About this task: Your answer should hold each line of the material that contains the word "Hlen".

====

Definition read_params : T (vfc_params * pyval * pyval) :=
  vioses ← get_param "vioses" VNone;
  hmc_pwd ← get_param "hmc_pwd" VNone;
  hmc_username ← get_param "hmc_username" VNone;
  count ← get_param "count" (VInt 1);
  skip_host ← get_param "skip_host" VNone;
  vfc_id ← get_param "vfchost_id" VNone;
  c ← get_param "vfc_count" (VInt 1); vfchost_count ← lift (py_int c);
  mret (VfcParams vioses count skip_host vfc_id vfchost_count, hmc_username, hmc_pwd).

Definition setUp : T () :=
  install_packages ;;
  rsct_service_start ;;
  hmc_ip ← get_mcp_component "HMCIPAddr";
  modify (with_hmc_ip hmc_ip) ;;
  when (py_empty hmc_ip) (test_cancel "HMC IP not got") ;;
  '(p, hmc_username, hmc_pwd) ← read_params;
  modify (with_params p) ;;
  lpar ← get_partition_name "Partition Name";
  modify (with_lpar lpar) ;;
  when (py_empty lpar) (test_cancel "LPAR Name not got from lparstat command") ;;
  modify (with_session hmc_ip) ;;
  connected ← ext (EvCall "Session.connect" [VStr hmc_ip]) (env_connect (VStr hmc_ip) hmc_username hmc_pwd);
  when (negb connected) (test_cancel "failed connecting to HMC") ;;
  r ← session_cmd "lssyscfg -r sys  -F name";
  let server := foldl (λ server line, if py_in line lpar then line else server) ""%string (py_splitlines (stdout_text r)) in
  modify (with_server server) ;;
  when (py_empty server) (test_cancel "Managed System not got") ;;
  modify (λ x, with_err_mesg [] (with_dic_list [] x)) ;;
  vioses ← lift (as_text (vp_vioses p));
  for_each (py_split_on " " vioses) (λ vios, hosts ← get_vfchost vios; for_each hosts (enter_vfchost vios)) ;;
  l ← attr "dic_list" vf_dic_list;
  log_info ("complete list : " +:+ vfc_list_repr l).

(** *** Verification *)

(** The function polled, and the message or the log line. *)
Definition verify (check : T bool) (timeout : Z) (mesg success : string) : T () :=
  ok ← vf_wait_for check timeout;
  if (ok : bool) then log_info success else add_mesg mesg.

Definition is_host_online (operation vfc_client : string) : T bool :=
  text ← read_file ("/sys/class/fc_host/" +:+ vfc_client +:+ "/port_state");
  let status := py_strip_of NL text in
  let say (value : string) :=
    log_info ("operation:" +:+ operation +:+ " host:" +:+ vfc_client +:+ " status=" +:+ status +:+ " return:" +:+ value +:+
              "                                    ") in
  if is_in operation ["map"; "add"] then say "True" ;; mret (String.eqb status "Online")
  else if is_in operation ["unmap"; "remove"] then
    if is_in status ["Linkdown"; "Offline"] then say "True" ;; mret true else say "False" ;; mret false
  else mret false.

Definition vfc_client_status_verify (operation vfc_client : string) : T () :=
  log_info ("verifying " +:+ vfc_client +:+ " status after " +:+ operation +:+ " its                        vfchost") ;;
  verify (is_host_online operation vfc_client) 10
    ("operation:" +:+ operation +:+ " client_host:" +:+ vfc_client +:+ " verify failed                                   ")
    ("operation:" +:+ operation +:+ " client_host:" +:+ vfc_client +:+ " verify success                            ").

Definition status_check (operation vfchost vios_name : string) : T bool :=
  vfchost_status ← get_vfchost_status vfchost vios_name;
  mret (if String.eqb operation "map" then String.eqb vfchost_status "LOGGED_IN"
        else if String.eqb operation "unmap" then String.eqb vfchost_status "NOT_LOGGED_IN"
        else false).

Definition vfchost_status_verify (operation vfchost vios_name : string) : T () :=
  log_info ("verifying " +:+ vfchost +:+ " status after its " +:+ operation) ;;
  verify (status_check operation vfchost vios_name) 10
    ("after " +:+ operation +:+ " " +:+ vfchost +:+ " status change failed                                   ")
    (vfchost +:+ " status change success                            after " +:+ operation).

Definition is_removed (operation vfchost vios : string) : T bool :=
  status ← get_vfchost_config_status vios vfchost;
  mret (if String.eqb operation "add" then String.eqb status "Available"
        else if String.eqb operation "remove" then String.eqb status "Defined"
        else false).

Definition vfchost_config_status_verify (operation vfchost vios : string) : T () :=
  verify (is_removed operation vfchost vios) 30
    ("after " +:+ operation +:+ " " +:+ vfchost +:+ " status change                                   failed")
    (vfchost +:+ " status change success                            after " +:+ operation).
(* ===== verification/VfcConsole.v ===== *)
(** * Creating and deleting virtual Fibre Channel adapters

    The class [VfcConsole]: a console that creates and deletes adapters by slot and lists slots
    under a word.  The theorem: what test_create_delete_vfchost asks for, and that it does not
    notice whether the adapters are deleted. *)

From S2P Require Import Prelude PyStr PyFloat PyVal Avocado Logic VirtualFc VfcSystem.
Open Scope Z_scope.

Class VfcConsole (W : Type) {HE : Env W} := {
  vc_host : string;
  vc_server : string;
  vc_lpar : string;
  (* the effects of the commands, whatever their exit status is *)
  vc_created : string → string → Z → W → W;
  vc_deleted : string → Z → W → W;
  vc_result : string → W → cmd_result;
  vc_create vios vfc_type i w :
    env_ssh vc_host (create_cmd vc_server vc_lpar vios vfc_type i) w =
    (Ret (vc_result (create_cmd vc_server vc_lpar vios vfc_type i) w), vc_created vios vfc_type i w);
  vc_delete lpar i w :
    env_ssh vc_host (delete_cmd vc_server lpar i) w = (Ret (vc_result (delete_cmd vc_server lpar i) w), vc_deleted lpar i w);
  vc_list word w : env_ssh vc_host (slots_cmd vc_server word) w = (Ret (vc_result (slots_cmd vc_server word) w), w);
}.

Section console.
Context {W : Type} {HE : Env W} {HV : VfcLib W} {HW : VfcWait W} {HC : VfcConsole W}.
Implicit Types (w : W) (x : vfc_self).

(** A slot is listed under a word. *)
Definition listed (word : string) (i : Z) w : bool := lists_slot i (stdout_text (vc_result (slots_cmd vc_server word) w)).

Record connected (p : vfc_params) x : Prop := {
  cn_session : vf_session x = Some vc_host;
  cn_server : vf_server x = Some vc_server;
  cn_lpar : vf_lpar x = Some vc_lpar;
  cn_params : vf_params x = Some p;
  cn_mesg : vf_err_mesg x = Some [];
}.

(** The adapters that are asked for: [n] on each VIOS, in the slots from [start]. *)
Fixpoint plan_of (vioses : list string) (n start : Z) : list (string * Z) :=
  match vioses with
  | [] => []
  | vios :: vioses' => map (pair vios) (Zrange start (start + n)) ++ plan_of vioses' n (start + n)
  end.

Definition created_all (plan : list (string * Z)) w : W :=
  foldl (λ w '(vios, i), vc_created vios "client" i (vc_created vios "server" i w)) w plan.
Definition deleted_all (plan : list (string * Z)) w : W :=
  foldl (λ w '(vios, i), vc_deleted vc_lpar i (vc_deleted vios i w)) w plan.

Lemma session_runs r w w' cmd p x : connected p x → env_ssh vc_host cmd w = (Ret r, w') →
  runs (session_cmd cmd) w x (Ret r) w' x.
Proof using Type. intros [Hh _ _ _ _] E. unfold session_cmd. run_step. by apply runs_ext. Qed.

Lemma exists_runs operation i word p w x : connected p x →
  (if String.eqb operation "create" then listed word i w else negb (listed word i w)) = true →
  runs (vfchost_exists operation i word) w x (Ret true) w x.
Proof using Type*.
  intros C H. pose proof C as [_ Hs _ _ _]. unfold vfchost_exists. run_step. apply vw_true; [lia|]. unfold is_vfc_exist.
  run_by (session_runs (vc_result (slots_cmd vc_server word) w) w w); [done|apply vc_list|].
  fold (listed word i w). rewrite H. apply runs_ret.
Qed.

Lemma create_runs vios i vfc_type p w x : connected p x → listed vfc_type i (vc_created vios vfc_type i w) = true →
  runs (create_vfchost vios i vfc_type) w x (Ret true) (vc_created vios vfc_type i w) x.
Proof using Type*.
  intros C H. pose proof C as [_ Hs Hl _ _]. unfold create_vfchost. do 3 run_step.
  run_by (session_runs (vc_result (create_cmd vc_server vc_lpar vios vfc_type i) w) w _); [done|apply vc_create|].
  run_by exists_runs; [done|exact H|]. apply runs_ret.
Qed.

Lemma delete_runs i lpar p w x : connected p x → listed lpar i (vc_deleted lpar i w) = false →
  runs (delete_vfchost i lpar) w x (Ret true) (vc_deleted lpar i w) x.
Proof using Type*.
  intros C H. pose proof C as [_ Hs _ _ _]. unfold delete_vfchost. do 2 run_step.
  run_by (session_runs (vc_result (delete_cmd vc_server lpar i) w) w _); [done|apply vc_delete|].
  run_by exists_runs; [done|cbn; by rewrite H|]. run.
Qed.

(** A creation in one of the slots is followed by a listing that has the slot under the type. *)
Definition creates (hosts : list string) (first last : Z) : Prop := ∀ vios vfc_type i w,
  vios ∈ hosts → vfc_type ∈ ["server"; "client"]%string → first ≤ i < last → listed vfc_type i (vc_created vios vfc_type i w) = true.
(** No slot is listed under the name of a partition or of a VIOS: the listing has the slot and the
    type of an adapter only. *)
Definition unnamed (vioses : list string) : Prop := ∀ word i w, word = vc_lpar ∨ word ∈ vioses → listed word i w = false.

Lemma create_step_runs hosts a vios start end_id ids r p w x :
  connected p x → creates hosts a end_id → vios ∈ hosts → a ≤ start < end_id →
  (∀ i, i ∈ map fst ids → i < start) →
  runs (create_step vios end_id (start, ids) r) w x (Ret (start + 1, ids ++ [(start, [vios; vc_lpar])]))
    (created_all [(vios, start)] w) x.
Proof using Type*.
  intros C Hc Hv Hs Hids. pose proof C as [_ _ Hl _ _]. unfold create_step. assert (start <? end_id = true) as -> by lia.
  run_by create_runs; [done|apply Hc; [done|left|done]|]. eapply runs_bind; [|apply runs_ret]. cbn [created_all foldl]. run_step.
  run_by create_runs; [done|apply Hc; [done|right; left|done]|]. do 2 run_step. rewrite dict_set_fresh; [apply runs_ret|].
  intros H%Hids. lia.
Qed.

Lemma created_app plan1 plan2 w : created_all (plan1 ++ plan2) w = created_all plan2 (created_all plan1 w).
Proof using Type. unfold created_all. apply foldl_app. Qed.

(** What is entered for the plan. *)
Definition entered (plan : list (string * Z)) : list (Z * list string) := map (λ '(vios, i), (i, [vios; vc_lpar])) plan.

Lemma entered_app plan1 plan2 : entered (plan1 ++ plan2) = entered plan1 ++ entered plan2.
Proof using Type. apply map_app. Qed.

Lemma vios_loop_runs hosts a vios end_id rounds start ids p w x :
  connected p x → creates hosts a end_id → vios ∈ hosts → a ≤ start → start + Z.of_nat (length rounds) ≤ end_id → (∀ i, i ∈ map fst ids → i < start) →
  let plan := map (pair vios) (Zrange start (start + Z.of_nat (length rounds))) in
  runs (for_acc rounds (start, ids) (create_step vios end_id)) w x
    (Ret (start + Z.of_nat (length rounds), ids ++ entered plan)) (created_all plan w) x.
Proof using Type*.
  intros C Hc Hv. revert start ids w. induction rounds as [|r rounds IH]; intros start ids w Ha Hle Hids; cbn [for_acc length].
  { unfold Zrange. rewrite Z.add_0_r, Z.sub_diag. cbn. rewrite app_nil_r. apply runs_ret. }
  cbn [length] in Hle. rewrite Nat2Z.inj_succ in *. rewrite Zrange_cons by lia. cbn [map]. cbv zeta.
  run_by create_step_runs; [done|done|done|lia|done|].
  replace (start + Z.succ (Z.of_nat (length rounds))) with (start + 1 + Z.of_nat (length rounds)) by lia.
  set (slots := map (pair vios) (Zrange (start + 1) (start + 1 + Z.of_nat (length rounds)))).
  change (entered ((vios, start) :: slots)) with ((start, [vios; vc_lpar]) :: entered slots).
  change (created_all ((vios, start) :: slots) w) with (created_all slots (created_all [(vios, start)] w)).
  rewrite (cons_middle _ ids (entered slots)), app_assoc. refine (IH (start + 1) (ids ++ [(start, [vios; vc_lpar])]) _ _ _ _); [lia|lia|].
  intros i. rewrite map_app, elem_of_app. intros [Hi%Hids|Hi%list_elem_of_singleton]; cbn in *; lia.
Qed.

Lemma plan_keys vioses n start i : 0 ≤ n → i ∈ map fst (entered (plan_of vioses n start)) →
  start ≤ i < start + Z.of_nat (length vioses) * n.
Proof using Type.
  intros Hn. revert start. induction vioses as [|v vioses IH]; intros start; cbn [plan_of]; [by intros ?%not_elem_of_nil|].
  rewrite entered_app, map_app, elem_of_app. intros [Hi|Hi%IH]; cbn [length]; [|lia].
  unfold entered in Hi. rewrite !map_map, map_id in Hi. apply elem_of_Zrange in Hi. lia.
Qed.

Lemma create_loop_runs hosts a vioses end_id n start ids p w x :
  connected p x → creates hosts a end_id → vp_vfchost_count p = n → 0 ≤ n → vioses ⊆ hosts → a ≤ start →
  start + Z.of_nat (length vioses) * n ≤ end_id → (∀ i, i ∈ map fst ids → i < start) →
  let plan := plan_of vioses n start in
  runs (for_acc vioses (start, ids) (λ b vios, n ← param_of "vfchost_count" vp_vfchost_count;
          for_acc (Zrange 0 n) b (create_step vios end_id))) w x
    (Ret (start + Z.of_nat (length vioses) * n, ids ++ entered plan)) (created_all plan w) x.
Proof using Type*.
  intros C Hc Hp Hn. revert start ids w. induction vioses as [|v vioses IH]; intros start ids w Hsub Ha Hle Hids; cbn [for_acc plan_of].
  { cbn [length]. rewrite Z.mul_0_l, Z.add_0_r. cbn. rewrite app_nil_r. apply runs_ret. }
  assert (Z.of_nat (length (Zrange 0 n)) = n) as Hlen by (unfold Zrange; rewrite length_seqZ; lia).
  cbn [length] in *. rewrite Nat2Z.inj_succ in *. cbv zeta. eapply runs_bind.
  { eapply runs_bind; [apply runs_attr; by rewrite (cn_params _ _ C)|]. cbv beta. rewrite Hp.
    eapply vios_loop_runs; [done|done|apply Hsub; left|done|rewrite Hlen; lia|done]. }
  cbv beta. rewrite Hlen. replace (start + Z.succ (Z.of_nat (length vioses)) * n) with (start + n + Z.of_nat (length vioses) * n) by lia.
  rewrite created_app, entered_app, app_assoc. apply IH; [intros ? ?; apply Hsub; by right|lia|lia|].
  intros i. rewrite map_app, elem_of_app. intros [Hi%Hids|Hi]; [lia|]. assert (start ≤ i < start + 1 * n) as ?; [|lia]. apply (plan_keys [v]); [done|]. cbn [plan_of]. by rewrite app_nil_r.
Qed.

Lemma delete_loop_runs plan vioses p w x : connected p x → unnamed vioses → (∀ e, e ∈ plan → e.1 ∈ vioses) →
  runs (for_each (entered plan) (λ '(v_id, lpars), for_each lpars (delete_step v_id))) w x (Ret ()) (deleted_all plan w) x.
Proof using Type*.
  intros C Hu. revert w. induction plan as [|[v i] plan IH]; intros w Hin; cbn [entered map for_each]; [apply runs_ret|].
  unfold deleted_all. cbn [foldl]. eapply runs_bind; [|apply IH; intros e He; apply Hin; by right].
  assert (∀ lpar w, lpar = vc_lpar ∨ lpar ∈ vioses → runs (delete_step i lpar) w x (Ret ()) (vc_deleted lpar i w) x) as Hd.
  { intros lpar w' Hl. unfold delete_step. run_step. run_by delete_runs; [done|by apply Hu|]. apply runs_log. }
  run_by Hd; [right; apply (Hin (v, i)); left|]. run_by Hd; [by left|]. apply runs_ret.
Qed.

(** when the listings show what is created, but no slot under the name of a partition (they have
    only the slot and the type of an adapter), test_create_delete_vfchost passes on every
    console, whatever the commands that delete do and return: it asks for both ends of an
    adapter in each slot of its plan and for their deletion, and checks the creation only. *)
Theorem deletion_unchecked p vioses range a b n w x :
  connected p x → vp_vioses p = VStr vioses → vp_vfc_id p = VStr range → vp_vfchost_count p = n → 0 ≤ n →
  py_int_of_str (first_field "-" range) = Some a → py_int_of_str (last_field "-" range) = Some b →
  let hosts := py_split_on "," vioses in
  Z.of_nat (length hosts) * n ≤ b - a → creates hosts a b → unnamed hosts →
  let plan := plan_of hosts n a in
  runs test_create_delete_vfchost w x (Ret ()) (deleted_all plan (created_all plan w)) x.
Proof using Type*.
  intros C Hv Hr Hn H0 Ha Hb hosts Hle Hc Hu plan. unfold test_create_delete_vfchost.
  assert (with_err_mesg [] x = x) as E by apply with_err_mesg_same, C.
  eapply runs_bind; [apply runs_modify|]. rewrite E. cbv beta.
  eapply runs_bind; [apply runs_attr; by rewrite (cn_params _ _ C)|]. rewrite Hr. run_step. cbn [py_int]. rewrite Ha, Hb. do 2 run_step.
  eapply runs_bind; [apply runs_attr; by rewrite (cn_params _ _ C)|]. rewrite Hv. run_step. fold hosts.
  run_by (create_loop_runs hosts a); [done|done|done|lia|done|lia|lia|by intros ? ?%not_elem_of_nil|]. fold plan. cbn [snd app].
  run_by delete_loop_runs; [done|exact Hu| |].
  { unfold plan. generalize a. clear. intros a e. revert a. induction hosts as [|v hosts IH]; intros a; cbn [plan_of];
      [by intros ?%not_elem_of_nil|]. rewrite elem_of_app, elem_of_cons. intros [Hi|Hi%IH]; [left|by right].
    apply list_elem_of_fmap in Hi as (i & -> & _). done. }
  unfold judge. eapply runs_bind; [apply runs_attr, C|]. apply runs_log.
Qed.
End console.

====

Exercise answer:
  assert (Z.of_nat (length (Zrange 0 n)) = n) as Hlen by (unfold Zrange; rewrite length_seqZ; lia).
    eapply vios_loop_runs; [done|done|apply Hsub; left|done|rewrite Hlen; lia|done]. }
  cbv beta. rewrite Hlen. replace (start + Z.succ (Z.of_nat (length vioses)) * n) with (start + n + Z.of_nat (length vioses) * n) by lia.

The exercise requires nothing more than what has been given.